Incremental danger April 23, 2025

I'm all for incremental development. Incremental development is great. It reduces risk by dividing complex changes into small – less complex – parts. It allows for early delivery of value. It enables learning and discovery. It simplifies development by allowing you to focus on one part of the problem in turn. That's good, right?

Yes, it is, but there is a very important caveat: you have to make sure the parts fit together – and they actually solve the problem in the context where it needs to be solved!

Let's look at a simple example that was developed incrementally.

A simple problem

A team was in the process of containerizing their service. As a result, they had been generating container images at a relatively high rate. This was noticed by the administrator of the central image repository, and the team was asked to delete images they no longer needed and to institute some kind of policy to limit the number of images. The team decided to implement an automated clean-up job to delete obsolete images. Due to the team's (mostly) roll-forward strategy in case of problems, most old images would never be needed again and could be deleted. It was deemed enough to be able to roll back for 7 days or 10 images (a somewhat arbitrary number). These were the images they wanted to keep. Everything else could be deleted.

At the time, the rate of deployment varied between a few times a week and once every few weeks, tending towards the longer time scale^[1]. Revisions (images) could spend a few days or in some cases weeks (for complex features) in the test environment before being deployed to production.

Let's follow the developer – call him George – tasked with implementing the clean-up job.

Increment 1

George implements the first version of the clean-up job this way:

enumerate all images,
filter out those younger than 7 days (the ‘keep list’),
delete the rest.

This works fine, and the job is scheduled to run nightly.

Before reading further, please take a moment to think about this implementation. What do you think will happen given the workflow described above?

Time to think …

Do you see the problem?

George doesn't. He thinks everything is fine.

But then, after a few nights, the job deletes the image that is currently running in production because it is older than 7 days. Fortunately, the team notices this before it turns into a serious problem. If the runtime platform had decided it needed to pull the image again due to a restart, this could have resulted in an outage!

Increment 1.1

Regenerating the deleted image is easy – just run the CI pipeline again.

George then fixes the clean-up job by looking up which image is running in production, taking its timestamp, and calculating 7 days backwards from there instead of from the time the job is run.

This is a bit awkward to test because there no longer are old images, but the code looks OK, so the fix is deployed, and production images are safe again.

Increment 2

George then implements keeping at least 10 images by skipping deletion if the ‘keep list’ from above has less than 10 entries.

Again, before reading further, take a moment to think about this solution. What do you think will happen?

Time to think …

At first glance, this implementation does satisfy all constraints. The image running in production is preserved, images younger than 7 days are preserved, and at least 10 images are preserved. So it's good, then?

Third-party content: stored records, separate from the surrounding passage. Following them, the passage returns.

Lemma withoutRepeats_from (pre l : list jsstring) :
  filterIndexedFrom
    (fun s i => (Z.of_nat i =? findIndex (fun s' => string_eqb s' s) (pre ++ l))%Z)
    l (length pre)
  = firstStrings pre l.
Proof.
  revert pre. induction l as [|x r IH]; intros pre; [reflexivity|].
  cbn [filterIndexedFrom firstStrings].
  assert (Hrec : filterIndexedFrom
                   (fun s i => (Z.of_nat i
                                =? findIndex (fun s' => string_eqb s' s)
                                     (pre ++ x :: r))%Z)
                   r (S (length pre))
                 = firstStrings (pre ++ [x]) r).
  { specialize (IH (pre ++ [x])). rewrite <- app_assoc in IH.
    rewrite length_app in IH. simpl in IH.
    replace (length pre + 1) with (S (length pre)) in IH by lia. exact IH. }
  rewrite Hrec. unfold findIndex. rewrite findIndexFrom_app.
  destruct (existsb (fun s' => string_eqb s' x) pre) eqn:E.
  - pose proof (findIndexFrom_bounds _ (fun s' => string_eqb s' x) pre 0) as [H|H].
    + rewrite H. replace (Z.of_nat (length pre) =? -1)%Z with false; [reflexivity|].
      symmetry. apply Z.eqb_neq. lia.
    + replace (Z.of_nat (length pre) =? _)%Z with false; [reflexivity|].
      symmetry. apply Z.eqb_neq. simpl in H. lia.
  - simpl. assert (Ex : string_eqb x x = true) by (apply string_eqb_eq; reflexivity).
    rewrite Ex, Z.eqb_refl. reflexivity.
Qed.

Lemma firstStrings_spec (seen l : list jsstring) :
  NoDup (firstStrings seen l)
  /\ (forall x, In x (firstStrings seen l) <-> In x l /\ ~ In x seen).
Proof.
  revert seen. induction l as [|x l IH]; intros seen; cbn [firstStrings].
  - split; [constructor|]. intros x. simpl. tauto.
  - destruct (IH (seen ++ [x])) as [Hnd Hin].
    assert (Hseen : forall y, In y (seen ++ [x]) <-> In y seen \/ y = x).
    { intros y. rewrite in_app_iff. simpl. intuition. }
    destruct (existsb (fun y => string_eqb y x) seen) eqn:E.
    + apply existsb_string_eqb in E. split; [exact Hnd|].
      intros y. rewrite Hin, Hseen. simpl. split.
      * intros [H1 H2]. split; [right; exact H1 | tauto].
      * intros [[<-|H1] H2]; [contradiction|]. split; [exact H1|].
        intros [H | ->]; contradiction.
    + assert (Hx : ~ In x seen).
      { intros H. apply existsb_string_eqb in H. congruence. }
      split.
      * constructor; [|exact Hnd]. rewrite Hin, Hseen. tauto.
      * intros y. simpl. rewrite Hin, Hseen. split.
        -- intros [<-|[H1 H2]]; [split; [left; reflexivity | exact Hx]|].
           split; [right; exact H1 | tauto].
        -- intros [[<-|H1] H2]; [left; reflexivity|].
           destruct (list_eq_dec ascii_dec x y) as [->|Hne]; [left; reflexivity|].
           right. split; [exact H1|]. intros [H | ->]; [contradiction | congruence].
Qed.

Except preserving images is not the point of the exercise. The team had this before the clean-up job was introduced and they never deleted anything. The main goal is to delete stuff.

How does this solution delete images? It will delete images older than 7 days if there are at least 10 images younger than 7 days^[2]. This means the job will only delete anything if the team has deployed to production at least 10 images over the past 7 days, i.e., on average at least 2 deployments per day^[3]. Given the actual deployment frequency of the team, the job will never actually delete anything.

Increment 2.1

This fact is discovered during a code review, and George fixes this by changing the logic. The job now looks at each image, going backwards in time from the production image, and adds images to the ‘keep list’ until a time difference of 7 days or the number of 10 images have been reached. All images older than that are deleted.

Now the job actually deletes old images while preserving those it is supposed to preserve.

Retrospective

To recap, the team started off with a simple requirement: don't keep too much old stuff, but keep enough to be able to roll back in case of trouble. They formulated this in terms of two rough rules, and George went off to implement them incrementally.

The first increment deleted too much. The reason was a misunderstanding of the requirement: being able to roll back for 7 days after a production deployment versus keeping images younger than 7 days from the perspective of now. Realizing that there is a significant difference hinges on the understanding of the context the solution has to work in (the deployment frequency and the duration between image generation and deployment in production). Focusing solely on the task of delivering the first increment, George forgot to consider this context – and with a little bit of bad luck could have caused a production outage.

When taking on the 10 day ‘keep’ rule, George again focused solely on the current task, and did not consider how his implementation would interact with the previous increment and the context (the team's deployment frequency). This time, his ‘solution’ failed to do anything at all.

Conclusion

This example shows how easy it is to lose your place if you consider only the step right in front of you. While incremental development allows you to focus on one small change at a time (and this is one of its best features), this does not mean you should run around with blinders. You still need to be aware of the bigger picture to ensure your one small change actually does what it is supposed to do – and doesn't do what it is not supposed to do.

This bigger picture includes

what is already there (for the second increment, this is the first increment),
the context in which the solution will operate (in George's example, the team's deployment process and cadence),
the intent behind it all (here, to delete unnecessary stuff).

When I develop incrementally, I ask myself this question for each increment:

When this is integrated and running in the target context, will the solution as a whole support the original intent?

Hopefully, the answer is “yes”. But if it isn't, I can still celebrate, because I have caught a flaw before it could cause damage. And I now have the opportunity to rethink my approach and do better.

Footnotes

It had gone down somewhat from the peak during initial experimentation ↩︎
Always counting backwards from the image currently in production. ↩︎
No deployments on weekends. ↩︎